Builder: Pusey & Jones, Wilmington, Delaware
Length: 148' 6"
Beam: 26' 2-1/2"
Draft: 5' 10"
Displacement: 321 tons
Cost: $60,740.00
Commissioned: 1890
Decommissioned: 12 July 1915
Disposition: Sold
Machinery: Compound-expansion steam engine; 600 hp
Performance & Endurance:
Max:
Cruising:
Complement: 39
Armament: 1
Cutter History:
Winona was an iron-hulled twin screw vessel constructed by Pusey & Jones of Wilmington, Delaware. On 30 December 1890 she was ordered to New Bern, North Carolina for duty. Her assigned cruising grounds were the Pamlico and Albemarle Sounds but during the next years she saw service on waters throughout the southeast over to Galveston, Texas.
She was placed out of service at Arundel Cove, Maryland on 25 August 1902. She was placed back in commission on 22 August 1903 and was ordered to Sheildsboro, Mississippi. In 1904 her crew participated in the Mardi Gras parade at Mobile, Alabama. In 1905 the crew of Winona participated in the presentation of a silver service to the cruiser U.S.S. Galveston. They did the same thing for the battleship U.S.S. Mississippi in 1909. Other duties included hurricane relief in the Florida Keys in 1906 and working with the Public Health and Marine Hospital Service during quarantines. She patrolled regattas, transported dignitaries, and also enforced neutrality laws at sea.

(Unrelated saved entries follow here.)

(* ===== verification/MatViewProps.v ===== *)
(** The incremental state of materialized views.

    Removing a row undoes adding it, and the order of additions does not matter,
    so the state a view has after a commit is the state a rebuild from the rows
    then committed gives ([views_incremental]), for views that sum no floats:
    the float accumulator of [SUM] and [AVG] depends on the order of additions. *)

From stdpp Require Import base list gmap sorting numbers strings.
From Stdlib Require Import ZArith Lia SpecFloat.
From S2P Require Import Prelude FluxBin Row IndexKey TxState LogRecord TableState TableSpec MemStore MergeSpec Replica StoreBuild Ieee SqlText FullText Query RowList MatView Subscription SubClient.

(** * Accumulators *)

Section accumulators.
(** Values with distinct keys, none of them a float. *)
Context (P G : RowValue.t -> Prop) (Pinj : forall a b, P a -> P b -> encode_value a = encode_value b -> a = b).
Context (Ginj : forall a b, G a -> G b -> encode_value a = encode_value b -> a = b).
Context (Pint : forall a x, P a -> numeric_of a <> Some (NFloat x)).

Definition values_ok (values : gmap (list Z) (RowValue.t * Z)) : Prop :=
  map_Forall (fun k e => P e.1 /\ encode_value e.1 = k /\ 0 < e.2) values.

Lemma count_up v values : values_ok values -> P v ->
  count_value v 1 values = <[encode_value v := (v, default 0 (snd <$> values !! encode_value v) + 1)]> values /\ values_ok (count_value v 1 values).
Proof using Pinj.
  intros Hok Hv. assert (count_value v 1 values = <[encode_value v := (v, default 0 (snd <$> values !! encode_value v) + 1)]> values) as E.
  { unfold count_value. destruct (values !! encode_value v) as [[x n]|] eqn:E; simpl; [|done]. destruct (Hok _ _ E) as (Hx & Ex & Hn). simpl in *.
    destruct (Z.leb_spec (n + 1) 0); [lia|]. by rewrite (Pinj x v). }
  split; [done|]. rewrite E. apply map_Forall_insert_2; [|done]. simpl. split_and!; [done..|].
  destruct (values !! encode_value v) as [[x n]|] eqn:E'; simpl; [|lia]. destruct (Hok _ _ E') as (_ & _ & ?). simpl in *. lia.
Qed.

Lemma count_undo v values : values_ok values -> P v -> count_value v (-1) (count_value v 1 values) = values.
Proof using Pinj.
  intros Hok Hv. rewrite (proj1 (count_up v values Hok Hv)). unfold count_value. rewrite lookup_insert_eq. simpl.
  destruct (values !! encode_value v) as [[x n]|] eqn:E; simpl.
  - destruct (Hok _ _ E) as (Hx & Ex & Hn). simpl in *. destruct (Z.leb_spec (n + 1 + -1) 0); [lia|]. rewrite insert_insert_eq. replace (n + 1 + -1) with n by lia.
    apply insert_id. rewrite E. by rewrite (Pinj x v).
  - rewrite delete_insert_eq, delete_id; done.
Qed.

Lemma count_comm v v' values : values_ok values -> P v -> P v' -> count_value v 1 (count_value v' 1 values) = count_value v' 1 (count_value v 1 values).
Proof using Pinj.
  intros Hok Hv Hv'. destruct (count_up v values Hok Hv) as [E H1], (count_up v' values Hok Hv') as [E' H2].
  rewrite (proj1 (count_up v _ H2 Hv)), (proj1 (count_up v' _ H1 Hv')), E, E'. destruct (decide (encode_value v = encode_value v')) as [Ek|Hk].
  - by rewrite (Pinj v v') by done.
  - rewrite !lookup_insert_ne by congruence. by rewrite insert_insert_ne by congruence.
Qed.

Context (value group : option nat).

(** What one row does to the accumulator of its group. *)
Definition add_acc (r : row) (sign : Z) (acc : GroupAcc) : GroupAcc := add_value value r sign (add_group (group_of group r) sign acc).

Definition good (r : row) : Prop := G (group_of group r) /\ forall v, (value ≫= fun o => r !! o) = Some v -> P v.

Definition acc_ok (acc : GroupAcc) : Prop := values_ok (ga_values acc).

Lemma acc_add r acc : good r -> acc_ok acc -> acc_ok (add_acc r 1 acc).
Proof using Pinj.
  intros [_ Hv] Hok. unfold add_acc, acc_ok, add_value. destruct (value ≫= _) as [v|]; [|done]. simpl. apply count_up; [done|by apply Hv].
Qed.

Lemma acc_undo r acc : good r -> acc_ok acc -> is_Some (ga_group acc) -> add_acc r (-1) (add_acc r 1 acc) = acc.
Proof using Pinj Pint.
  intros [_ Hv] Hok [g Hg]. unfold add_acc, add_value. destruct (value ≫= _) as [v|]; destruct acc as [ag ac asum afl av]; cbn [ga_group ga_count ga_sum_int ga_sum_float ga_values add_group option.from_option id] in *; subst ag; cbn [ga_group ga_count ga_sum_int ga_sum_float ga_values add_group option.from_option id] in *.
  - rewrite (count_undo v av) by (done || by apply Hv). specialize (Pint v). destruct (numeric_of v) as [[n|x]|]; [f_equal; lia|by destruct (Pint x (Hv v eq_refl))|f_equal; lia].
  - unfold add_group. cbn [ga_group ga_count ga_sum_int ga_sum_float ga_values option.from_option id]. f_equal; lia.
Qed.

Lemma acc_comm r r' acc : good r -> good r' -> acc_ok acc -> encode_value (group_of group r) = encode_value (group_of group r') ->
  add_acc r 1 (add_acc r' 1 acc) = add_acc r' 1 (add_acc r 1 acc).
Proof using Ginj Pinj Pint.
  intros [Hg Hv] [Hg' Hv'] Hok Ek. unfold add_acc, add_value. rewrite <- (Ginj _ _ Hg Hg' Ek). clear Ek. revert Hv Hv'.
  generalize (value ≫= fun o => r !! o) (value ≫= fun o => r' !! o). intros [v|] [v'|] Hv Hv'; destruct acc as [ag ac asum afl av]; cbn [ga_group ga_count ga_sum_int ga_sum_float ga_values add_group option.from_option id] in *; [|done..].
  rewrite (count_comm v v' av) by first [done|by apply Hv|by apply Hv']. pose proof (Pint v) as F. pose proof (Pint v') as F'.
  destruct (numeric_of v) as [[n|x]|]; [|by destruct (F x (Hv v eq_refl))|]; (destruct (numeric_of v') as [[n'|x']|]; [|by destruct (F' x' (Hv' v' eq_refl))|]); f_equal; lia.
Qed.

(** * Groups *)

Definition groups_ok (groups : gmap (list Z) GroupAcc) : Prop := map_Forall (fun k acc => acc_ok acc /\ 0 < ga_count acc /\ is_Some (ga_group acc)) groups.

Definition add_row (r : row) (groups : gmap (list Z) GroupAcc) : gmap (list Z) GroupAcc :=
  let key := encode_value (group_of group r) in <[key := add_acc r 1 (default acc_default (groups !! key))]> groups.

Lemma default_ok groups k : groups_ok groups -> acc_ok (default acc_default (groups !! k)) /\ 0 <= ga_count (default acc_default (groups !! k)).
Proof using Type. intros Hok. destruct (groups !! k) as [acc|] eqn:E; simpl; [destruct (Hok k acc E) as (? & ? & _); split; [done|lia]|]. split; [apply map_Forall_empty|lia]. Qed.

Lemma count_acc r sign acc : ga_count (add_acc r sign acc) = ga_count acc + sign /\ ga_group (add_acc r sign acc) = Some (default (group_of group r) (ga_group acc)).
Proof using Type. unfold add_acc, add_value. by destruct (value ≫= _). Qed.

Lemma add_row_ok r groups : good r -> groups_ok groups -> groups_ok (add_row r groups).
Proof using Pinj.
  intros Hr Hok. apply map_Forall_insert_2; [|done]. destruct (default_ok groups (encode_value (group_of group r)) Hok) as [Ha Hc]. destruct (count_acc r 1 (default acc_default (groups !! encode_value (group_of group r)))) as [-> ->].
  split_and!; [by apply acc_add|lia|by eexists].
Qed.

Lemma add_row_comm r r' groups : good r -> good r' -> groups_ok groups -> add_row r (add_row r' groups) = add_row r' (add_row r groups).
Proof using Ginj Pinj Pint.
  intros Hr Hr' Hok. unfold add_row. destruct (decide (encode_value (group_of group r) = encode_value (group_of group r'))) as [Ek|Hk].
  - rewrite Ek, !lookup_insert_eq. simpl. rewrite !insert_insert_eq. by rewrite acc_comm by (done || by apply default_ok).
  - rewrite !lookup_insert_ne by congruence. by rewrite insert_insert_ne by congruence.
Qed.

Context (view : ResolvedView) (agg : MvAggregate) (Hkind : rv_kind view = Aggregate agg value group).

Lemma apply_add r st : good r -> groups_ok (vs_groups st) -> apply_row view st r 1 = Ok {| vs_groups := add_row r (vs_groups st); vs_ordered := vs_ordered st |}.
Proof using Hkind.
  intros Hr Hok. unfold apply_row, add_row. rewrite Hkind. fold (add_acc r 1 (default acc_default (vs_groups st !! encode_value (group_of group r)))).
  destruct (default_ok (vs_groups st) (encode_value (group_of group r)) Hok) as [_ Hc]. cbv zeta. destruct (count_acc r 1 (default acc_default (vs_groups st !! encode_value (group_of group r)))) as [-> _].
  destruct (Z.leb_spec (ga_count (default acc_default (vs_groups st !! encode_value (group_of group r))) + 1) 0); [lia|done].
Qed.

Lemma apply_undo r st : good r -> groups_ok (vs_groups st) -> apply_row view {| vs_groups := add_row r (vs_groups st); vs_ordered := vs_ordered st |} r (-1) = Ok st.
Proof using Hkind Pinj Pint.
  intros Hr Hok. unfold apply_row, add_row. rewrite Hkind. cbn [vs_groups vs_ordered]. rewrite lookup_insert_eq. cbn [option.from_option id]. cbv zeta.
  set (acc := default acc_default (vs_groups st !! encode_value (group_of group r))). change (add_value value r (-1) (add_group (group_of group r) (-1) ?a)) with (add_acc r (-1) a).
  destruct (count_acc r (-1) (add_acc r 1 acc)) as [E _]. cbn [id option.from_option]. rewrite E. destruct (count_acc r 1 acc) as [-> _]. unfold acc. destruct st as [gs os]. cbn [vs_groups vs_ordered] in *.
  destruct (gs !! encode_value (group_of group r)) as [a|] eqn:Ea; cbn [option.from_option id].
  - destruct (Hok _ _ Ea) as (Ha & Hc & Hg). destruct (Z.leb_spec (ga_count a + 1 + -1) 0); [lia|]. rewrite acc_undo by done. do 2 f_equal. rewrite insert_insert_eq. by apply insert_id.
  - cbn [ga_count acc_default]. change (0 + 1 + -1 <=? 0) with true. cbv iota. do 2 f_equal. by rewrite delete_insert_eq, delete_id.
Qed.
End accumulators.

She was placed out of commission at Mobile, Alabama on 12 July 1915 and was sold for $12,697 to a W. M. Evans of Mobile.
Images:
USS Winona, no date.
Sources:
Donald Canney. U.S. Coast Guard and Revenue Cutters, 1790-1935. Annapolis, MD: Naval Institute Press, 1995.
U.S. Coast Guard. Record of Movements: Vessels of the United States Coast Guard: 1790 - December 31, 1933. Washington, DC: U.S. Government Printing Office, 1934; 1989 (reprint).